Besides having all the corn you could possibly want? I love the seasons. Both of them- "S***, is it cold!" and "God, its f***ing hot!" I love having all the free time that boredom provides. And alcoholism isn't that big of a deal when EVERYONE around you is drunk......
What 3 things are you looking forward to in 2010?
1. Going to North Carolina this summer to be the best man in my bestest buddy's wedding

2. Finishing all the projects around the house (sidewalks, pond, & patio fireplace) in time to have a big party for all our family & friends.
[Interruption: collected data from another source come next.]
Definition write_and_send_entries (clock : nat -> nat -> Z) (is_open : bool) (w : writer) (interval : Z)
    (first : result (list Entry) RecvTimeoutError) (more : list (list Entry))
    : option (outcome (result unit WriteError * writer)) :=
  match first with
  | Err e => Some (Ret (Err (WriteRecv e), w))
  | Ok received =>
      match collect (wr_bt w) interval (wr_height w) received more with
      | None => None
      | Some Panic => Some Panic
      | Some (Ret ventries) => Some (write_and_send clock is_open w ventries)
      end
  end.

(** The turn of a node that leads: what has arrived is written and passed on,
    then the leader may vote; only a closed channel ends the loop, another
    error is logged. *)
Definition leader_turn `{Libloading} `{Ed25519} `{Bincode Transaction} `{Bincode (list Pubkey)} `{Bincode Pubkey}
    `{Bincode Hash} `{Bincode I64} `{Bincode bytes}
    (keypair : Keypair) (clock : nat -> nat -> Z) (is_open vote_open : bool) (now interval : Z)
    (w : writer) (vt : voter) (tp : TransactionProcessor)
    (first : result (list Entry) RecvTimeoutError) (more : list (list Entry))
    : option (outcome (option WriteStageReturnType * writer * voter * TransactionProcessor * option Blob)) :=
  match write_and_send_entries clock is_open w interval first more with
  | None => None
  | Some Panic => Some Panic
  | Some (Ret (Err (WriteRecv Disconnected), w')) => Some (Ret (Some ChannelDisconnected, w', vt, tp, None))
  | Some (Ret (_, w')) =>
      Some ('(r, vt', bt', tp') ← send_leader_vote keypair tp (wr_bt w') vote_open vt now;
            Ret (None, mk_writer bt' (wr_ledger w') (wr_height w') (wr_sent w'), vt', tp',
                 match r with Ok blob => blob | Err _ => None end))
  end.

(** One turn of the writer's loop: it returns when its slot has ended or its
    channel is gone. *)
Definition write_turn `{Libloading} `{Ed25519} `{Bincode Transaction} `{Bincode (list Pubkey)} `{Bincode Pubkey}
    `{Bincode Hash} `{Bincode I64} `{Bincode bytes}
    (keypair : Keypair) (clock : nat -> nat -> Z) (is_open vote_open : bool) (now interval : Z)
    (w : writer) (vt : voter) (tp : TransactionProcessor)
    (first : result (list Entry) RecvTimeoutError) (more : list (list Entry))
    : option (outcome (option WriteStageReturnType * writer * voter * TransactionProcessor * option Blob)) :=
  match rotates_at (wr_bt w) interval (wr_height w) with
  | Panic => Some Panic
  | Ret true => Some (Ret (Some WriteLeaderRotation, w, vt, tp, None))
  | Ret false => leader_turn keypair clock is_open vote_open now interval w vt tp first more
  end.
End Write.

(** ** Where a slot ends *)

(** [entries_until_leader_rotation]. *)
Definition until_rotation (interval entry_height : Z) : Z := interval - entry_height mod interval.

Lemma until_range interval entry_height : 0 < interval -> 0 < until_rotation interval entry_height <= interval.
Proof. intros. unfold until_rotation. pose proof (Z.mod_pos_bound entry_height interval). lia. Qed.

Section RotationLaws.
Context `{Profile}.
Context (bt : BlockThread) (interval entry_height : Z) (len : nat).
Hypothesis (Hbt : bt_ok bt) (Hint : 0 < interval <= u64_max) (Hh : 0 <= entry_height).
Hypothesis (Hmax : entry_height + Z.of_nat len <= u64_max).

Lemma rotates_at_returns h : exists b : bool, rotates_at bt interval h = Ret b /\ (b = true -> h mod interval = 0).
Proof using Hbt Hint.
  clear Hh Hmax len entry_height.
  unfold rotates_at, u64_rem. destruct (interval =? 0) eqn:E; bool_prop; [lia|]. rewrite bind_Ret.
  destruct (h mod interval =? 0) eqn:E0; bool_prop; [|by exists false].
  destruct (my_data_returns bt Hbt) as [me Hme]. rewrite Hme, bind_Ret.
  assert (exists l, get_scheduled_leader bt h = Ret l) as [l ->].
  { unfold get_scheduled_leader. rewrite Hme. destruct (bt_scheduled_leaders bt !! h); eauto. }
  rewrite bind_Ret. eauto.
Qed.

Lemma loop_step fuel i : (i <= len)%nat ->
  rotation_loop (S fuel) bt interval entry_height len i =
  match rotates_at bt interval (entry_height + Z.of_nat i) with
  | Panic => Some Panic
  | Ret true => Some (Ret (i, true))
  | Ret false =>
      if (i =? len)%nat then Some (Ret (i, false))
      else rotation_loop fuel bt interval entry_height len (i + Nat.min (Z.to_nat (until_rotation interval entry_height)) (len - i))%nat
  end.
Proof.
  intros Hi. cbn [rotation_loop]. rewrite u64_add_exact, bind_Ret by (apply in_u64_iff; lia).
  destruct (rotates_at bt interval (entry_height + Z.of_nat i)) as [[]|]; [done| |done].
  destruct (i =? len)%nat; [done|]. unfold u64_rem. destruct (interval =? 0) eqn:E; bool_prop; [lia|].
  rewrite bind_Ret, u64_sub_exact; [done|]. pose proof (until_range interval entry_height (proj1 Hint)). unfold until_rotation in *.
  apply in_u64_iff. lia.
Qed.

(** The loop looks at the multiples of [until_rotation], and at the end. *)
Definition looked_at (j : nat) : Prop := Z.of_nat j mod (until_rotation interval entry_height) = 0 \/ j = len.

Lemma rotation_loop_spec fuel i : (i <= len)%nat -> (len - i < fuel)%nat -> looked_at i ->
  (forall j, (j <= len)%nat -> (entry_height + Z.of_nat j) mod interval = 0 -> looked_at j) ->
  exists k b, rotation_loop fuel bt interval entry_height len i = Some (Ret (k, b)) /\ (i <= k <= len)%nat /\
    rotates_at bt interval (entry_height + Z.of_nat k) = Ret b /\ (b = false -> k = len) /\
    forall j, (i <= j < k)%nat -> rotates_at bt interval (entry_height + Z.of_nat j) = Ret false.
Proof.
  pose proof (until_range interval entry_height (proj1 Hint)) as Hu. intros Hi Hf Hl Hcov. revert i Hi Hf Hl.
  induction fuel as [|fuel IH]; intros i Hi Hf Hl; [lia|]. rewrite loop_step by done.
  destruct (rotates_at_returns (entry_height + Z.of_nat i)) as (b & Eb & _). rewrite Eb. destruct b.
  { exists i, true. split_and!; [done|lia|lia|done|done|lia]. }
  destruct (i =? len)%nat eqn:El.
  { apply Nat.eqb_eq in El. exists i, false. split_and!; [done|lia|lia|done|lia|lia]. }
  apply Nat.eqb_neq in El. set (i' := (i + Nat.min (Z.to_nat (until_rotation interval entry_height)) (len - i))%nat).
  assert (Hgap : forall j, (i < j < i')%nat -> rotates_at bt interval (entry_height + Z.of_nat j) = Ret false).
  { intros j Hj. destruct (rotates_at_returns (entry_height + Z.of_nat j)) as ([] & Ej & Hm); [|done].
    exfalso. destruct Hl as [Hl|Hl]; [|lia]. destruct (Hcov j) as [Hj'|Hj']; [lia|by apply Hm| |lia].
    pose proof (Z.div_mod (Z.of_nat i) (until_rotation interval entry_height)). pose proof (Z.div_mod (Z.of_nat j) (until_rotation interval entry_height)).
    assert (Z.of_nat j < Z.of_nat i + (until_rotation interval entry_height)) by lia.
    assert (Z.of_nat j / (until_rotation interval entry_height) = Z.of_nat i / (until_rotation interval entry_height)) by nia. nia. }
  destruct (IH i') as (k & b & E & Hk & Hrot & Hb & Hall); [lia|lia| |].
  { destruct Hl as [Hl|Hl]; [|lia]. destruct (decide (until_rotation interval entry_height <= Z.of_nat (len - i))); [|right; lia].
    left. replace (Z.of_nat i') with (Z.of_nat i + 1 * (until_rotation interval entry_height)) by lia. by rewrite Z_mod_plus_full. }
  exists k, b. split_and!; [done|lia|lia|done|done|]. intros j Hj.
  destruct (decide (j = i)) as [->|]; [done|]. destruct (decide (j < i')%nat); [apply Hgap; lia|apply Hall; lia].
Qed.

(** Every rotation is looked at when the slot starts at a rotation, or when the
    entries end before the second one. *)
Lemma rotations_looked_at :
  entry_height mod interval = 0 \/ Z.of_nat len < (until_rotation interval entry_height) + interval ->
  forall j, (j <= len)%nat -> (entry_height + Z.of_nat j) mod interval = 0 -> looked_at j.
Proof.
  pose proof (until_range interval entry_height (proj1 Hint)) as Hu. intros Hc j Hj Hm. left. unfold until_rotation in *.
  pose proof (Z.div_mod entry_height interval). pose proof (Z.div_mod (entry_height + Z.of_nat j) interval).
  destruct (decide (entry_height mod interval = 0)) as [E0|E0].
  - rewrite E0, Z.sub_0_r. rewrite <- Zplus_mod_idemp_l, E0 in Hm. done.
  - destruct Hc as [Hc|Hc]; [done|].
    set (m := entry_height mod interval) in *. set (q := entry_height / interval) in *.
    set (q' := (entry_height + Z.of_nat j) / interval) in *.
    assert (Z.of_nat j = (q' - q) * interval - m) as Ej by lia.
    assert (q' - q = 1) as E1 by nia. rewrite Ej, E1, Z.mul_1_l. apply Z_mod_same_full.
Qed.
End RotationLaws.

Section RotationProperties.
Context `{Profile}.

(** A batch is cut at the first height from which another node leads,
    and is kept whole when there is none, provided that it starts at a
    rotation or ends before the second rotation in it; the search ends. *)
Theorem rotation_is_first : forall bt interval entry_height es,
  bt_ok bt -> 0 < interval <= u64_max -> 0 <= entry_height ->
  entry_height + Z.of_nat (length es) <= u64_max ->
  entry_height mod interval = 0 \/ Z.of_nat (length es) < until_rotation interval entry_height + interval ->
  exists k b, find_leader_rotation_index bt interval entry_height es = Some (Ret (take k es, b)) /\
    (k <= length es)%nat /\ (b = false -> k = length es) /\
    rotates_at bt interval (entry_height + Z.of_nat k) = Ret b /\
    forall j, (j < k)%nat -> rotates_at bt interval (entry_height + Z.of_nat j) = Ret false.
Proof.
  intros bt interval eh es Hbt Hi Hh Hm Hc. unfold find_leader_rotation_index.
  destruct (rotation_loop_spec bt interval eh (length es) Hbt Hi Hh Hm (S (length es)) 0)
    as (k & b & -> & Hk & Hrot & Hb & Hall); [lia|lia|left; by rewrite Z.mod_0_l by
      (pose proof (until_range interval eh (proj1 Hi)); lia)|by apply rotations_looked_at|].
  exists k, b. split_and!; [done|lia|done|done|]. intros j Hj. apply Hall. lia.
Qed.

(** Otherwise a rotation can be missed.  The step of the search is the
    distance from the first height to the first rotation, also after it: a
    batch of 20 entries from height 7 with a rotation every 10 is kept whole
    though another node leads from height 20. *)
Theorem rotation_skipped : forall bt es,
  bt_ok bt -> length es = 20%nat -> rotates_at bt 10 10 = Ret false -> rotates_at bt 10 20 = Ret true ->
  find_leader_rotation_index bt 10 7 es = Some (Ret (es, false)).
Proof.
  intros bt es Hbt Hl Hr10 _. unfold find_leader_rotation_index. rewrite Hl.
  assert (Hno : forall h, h mod 10 <> 0 -> rotates_at bt 10 h = Ret false).
  { intros h Hm. destruct (rotates_at_returns bt 10 Hbt ltac:(unfold u64_max; lia) h) as ([] & -> & Ht); [|done].
    by destruct Hm; apply Ht. }
  assert (Hgo : forall fuel i, (i <= 20)%nat -> (21 <= fuel + i)%nat -> (i mod 3 = 0)%nat \/ i = 20%nat ->
    rotation_loop fuel bt 10 7 20 i = Some (Ret (20%nat, false))).
  { induction fuel as [|fuel IH]; intros i Hi Hf Hm; [lia|].
    rewrite loop_step by (done || unfold u64_max; lia).
    assert (rotates_at bt 10 (7 + Z.of_nat i) = Ret false) as ->.
    { assert (i < 21)%nat as Hlt by lia. clear IH Hf Hi Hl.
      do 21 (destruct i as [|i]; [first [by apply Hno | exact Hr10 | exfalso; destruct Hm as [Hm|Hm]; discriminate Hm]|]).
      lia. }
    destruct (i =? 20)%nat eqn:E; [by apply Nat.eqb_eq in E as ->|]. apply Nat.eqb_neq in E.
    change (Z.to_nat (until_rotation 10 7)) with 3%nat.
    pose proof (Nat.div_mod_eq i 3). destruct Hm as [Hm|Hm]; [|lia]. apply IH; [lia|lia|].
    destruct (decide (i + 3 <= 20)%nat); [left|right; lia]. rewrite Nat.min_l by lia.
    rewrite Nat.Div0.add_mod, Hm. done. }
  rewrite Hgo; [|lia|lia|by left]. simpl. by rewrite take_ge by lia.
Qed.
End RotationProperties.

(** ** What is written is what is sent *)

Section WriteLaws.
Context `{Profile} `{Bincode Entry} `{!BincodeFrom Entry} `{!BincodeFromOk Entry}
  `{Bincode U64} `{!BincodeU64Ok} `{!BincodeFrom U64} `{!BincodeFromOk U64} `{Bincode Instruction}.

Lemma rotation_loop_returns fuel bt interval eh len i : bt_ok bt -> 0 < interval <= u64_max -> 0 <= eh ->
  eh + Z.of_nat len <= u64_max -> (i <= len)%nat -> (len - i < fuel)%nat ->
  exists k b, rotation_loop fuel bt interval eh len i = Some (Ret (k, b)) /\ (k <= len)%nat /\
    rotates_at bt interval (eh + Z.of_nat k) = Ret b /\ (b = false -> k = len).
Proof.
  intros Hbt Hi Hh Hm. revert i. induction fuel as [|fuel IH]; intros i Hl Hf; [lia|].
  rewrite loop_step by done. pose proof (until_range interval eh (proj1 Hi)).
  destruct (rotates_at_returns bt interval Hbt Hi (eh + Z.of_nat i)) as ([] & E & _); rewrite E.
  { exists i, true. done. }
  destruct (i =? len)%nat eqn:El; [apply Nat.eqb_eq in El; subst; by exists len, false|].
  apply Nat.eqb_neq in El. apply IH; lia.
Qed.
3. FINALLY having that penis reduction surgery that people have been telling me I have needed for YEARS.
What 3 things do you wish had never happened in 2009?
I don't really have any regrets. I wish the economy wasn't so bad so I would have worked more, but other than being broke, 2009 wasn't a bad year. It might have been better if "the incident" in the Lane Bryant dressing room hadn't happened, but hey, they need to post a sign if you're not allowed to do that.....
Why are you so awesome?
You wouldn't believe how often I get asked that question. Its not easy. I had my appendix removed and a second awesome gland put in its place. When I cry, my tears are liquid awesomeness that can cure the sick & feed the starving. But instead, I drink my tears, multiplying my awesomeness tenfold. Be careful not to stare directly at me, for my awesomeness has been known to blind the weak.


Another person that my husband is related to that is waaaay over the top. I think we need to spend more time in Seatonville to see if he says these sort of things amongst family. hmmm maybe that's a plan for Easter? happy bunnies and warm family moments with chad.

4 comments:

Unknown said...

Okay, that seriously was the funniest interview to date. What a great guy to have at a party. Fun!

...penis reduction surgery... ha - honesty is refreshing.

Chad Errio said...

Thanks for referring to me as "another person that my husband is related to".... lmao. As hard as you try, you can't change the fact that we're family now.

Teresa said...

well coming from a very small family, encountering a relative of pete's in central illinois is as easy as opening a can of old milwaukee

Anonymous said...

Had the surgery was well worth it.By the way grew lived in Seatonville and played little league with the Errio twins. Miss those woods too.my dad was the pastor there till 1965.If i come for a visit ill say hi.